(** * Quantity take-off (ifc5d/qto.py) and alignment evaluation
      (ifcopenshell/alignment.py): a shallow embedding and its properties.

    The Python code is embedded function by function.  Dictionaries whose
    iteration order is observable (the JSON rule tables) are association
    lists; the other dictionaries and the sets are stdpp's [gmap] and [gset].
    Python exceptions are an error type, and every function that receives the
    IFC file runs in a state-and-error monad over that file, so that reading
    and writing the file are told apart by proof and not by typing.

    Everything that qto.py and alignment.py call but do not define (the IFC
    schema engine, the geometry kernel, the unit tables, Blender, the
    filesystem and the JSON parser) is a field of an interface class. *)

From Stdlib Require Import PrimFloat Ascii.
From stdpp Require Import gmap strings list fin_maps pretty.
* * * *
Report only the number of lines, among the records above, that contain the word "function".

▸ **REPLY TO THE TASK**: 2